バナナスタンドからは、今では週に80~100ケースの注文がある。松孝では1日に1500から2000ケースのバナナを卸しているので、1週間の合計1万ケースのうち1%程度にすぎない。しかし黒田にはほかの取引先では見えない熱意があり、自分たちのバナナのおいしさを評価してもらっていることが感じられるという。
仲卸業者の願い、黒田の熱意
バナナで一番大事なのは、真っ青なバナナを室に入れて、エチレンガスで熱して黄色くする過程だ。ここで大きく味の違いが出る。むずかしいのはガス抜きのタイミングと抜いた後の温度管理で、早すぎても遅すぎてもいけない。
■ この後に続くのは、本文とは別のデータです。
(** The loop over the keypoints (lines 105-135). *)
Fixpoint quantize (ofs : ofstream) (i_imageId i_imgWidth i_imgHeight : Z)
    (keypoints : list (KeyPoint * Descriptor))
  : bool * ofstream * list (Descriptor * Z) * list HitForward :=
  match keypoints with
  | [] => (true, ofs, [], [])
  | kd :: rest =>
      let angle := fixed16 (angle (fst kd)) (F32.of_int 360) in
      let x := fixed16 (pt_x (fst kd)) (F32.of_int i_imgWidth) in
      let y := fixed16 (pt_y (fst kd)) (F32.of_int i_imgHeight) in
      let indices := knnSearch (snd kd) 4 in
      let '(ok, ofs, hs) := writeHits ofs i_imageId angle x y indices in
      if negb ok then (false, ofs, [(snd kd, 4)], hs)
      else
        let '(ok, ofs, qs, hs') :=
          quantize ofs i_imageId i_imgWidth i_imgHeight rest in
        (ok, ofs, (snd kd, 4) :: qs, hs ++ hs')
  end.

Definition reject (r : Reply) : Run :=
  {| ret := false; replies := [r]; file := None; queries := []; hits := [] |}.

(** [processNewImage].  [can_open] and [dev] are the state of the file
    system met by this request. *)
Definition processNewImage (i_imageId : Z) (imgData : list byte)
    (can_open : bool) (dev : list bool) : Run :=
  match imdecode imgData with
  | Raised => reject IMAGE_NOT_DECODED
  | Decoded img =>
      if negb (data img) then reject IMAGE_NOT_DECODED
      else
        let i_imgWidth := to_u32 (cols img) in
        let i_imgHeight := to_u32 (rows img) in
        if (1000 <? i_imgWidth) || (1000 <? i_imgHeight)
        then reject IMAGE_SIZE_TOO_BIG
        else if (i_imgWidth <? 200) || (i_imgHeight <? 200)
        then reject IMAGE_SIZE_TOO_SMALL
        else
          let keypoints := SIFT img in
          let (opened, ofs) := openHitFile can_open dev i_imageId in
          if negb opened then
            {| ret := false; replies := [ERROR_GENERIC]; file := Some ofs;
               queries := []; hits := [] |}
          else
            let '(ok, ofs, qs, hs) :=
              quantize ofs i_imageId i_imgWidth i_imgHeight keypoints in
            if negb ok then
              {| ret := false; replies := [ERROR_GENERIC];
                 file := Some (ofs_close ofs); queries := qs; hits := hs |}
            else
              {| ret := true; replies := [OK];
                 file := Some (ofs_close ofs); queries := qs; hits := hs |}
  end.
約1週間バナナの変化を見ながら0.5度刻みで温度を変え、色、味、鮮度と三拍子そろったバナナを市場に出す。吉村は、その手間や味の違いがわかってくれる業者に、バナナを提供したいと考えていた。
消費者は安くておいしいものが欲しい。安くてもおいしくないものは買いたがらないもので、おいしさは絶対の条件だ。日本のバナナ消費量は海外に比べるとまだ伸びる余地があるが、ローコストで手を抜いた商品を作っていては消費者が離れていくだけだという。
「記者をやっていた経験からいわせてもらうと、このマーケットはまだ情報格差が大きいんですよ。生産者が持っているおいしいフルーツの情報をお客さまが知らないことで、失ってるチャンスが大きすぎるんです」
吉村は大学卒業後、共同通信に4年間勤めた経歴がある。自分の言葉に思い出したように、事務所からファイルをとってきた。表紙には「松孝ニュース」と書かれている。
「この会社に入ってから、新聞みたいなものを作り始めたんです。ニュースっていっても、各フルーツの担当者が、入荷予定の時期とか価格とか需要の見通しを伝えるだけですけど、この業界はとにかく、消費者が生産者のことを知らな過ぎなんです。こんな当たり前のことをするだけで、バナナがぐっと身近になるんですよね」
ぶ厚いファイルをめくっていると、バナナの販売を増やそうとがむしゃらに走り回る若い頃の吉村の表情が浮かんでくるようだった。
望み通りのエクアドル産バナナ
安定した供給ラインを確保できたバナナスタンドは、今では各店舗で約半月分の在庫量を維持している。1000リットル以上入る冷凍庫を各店舗に置き、府中と仙川のバックヤードには複数の大型の冷凍庫を備えている。
冷凍庫は、段ボール30箱以上のバナナが入る容量がある。段ボールひと箱に約90本のバナナが入っているので、最大でバナナ3000本を上回る量だ。バナナジュース1杯で1~2本のバナナを使うので、1500~3000杯分になる。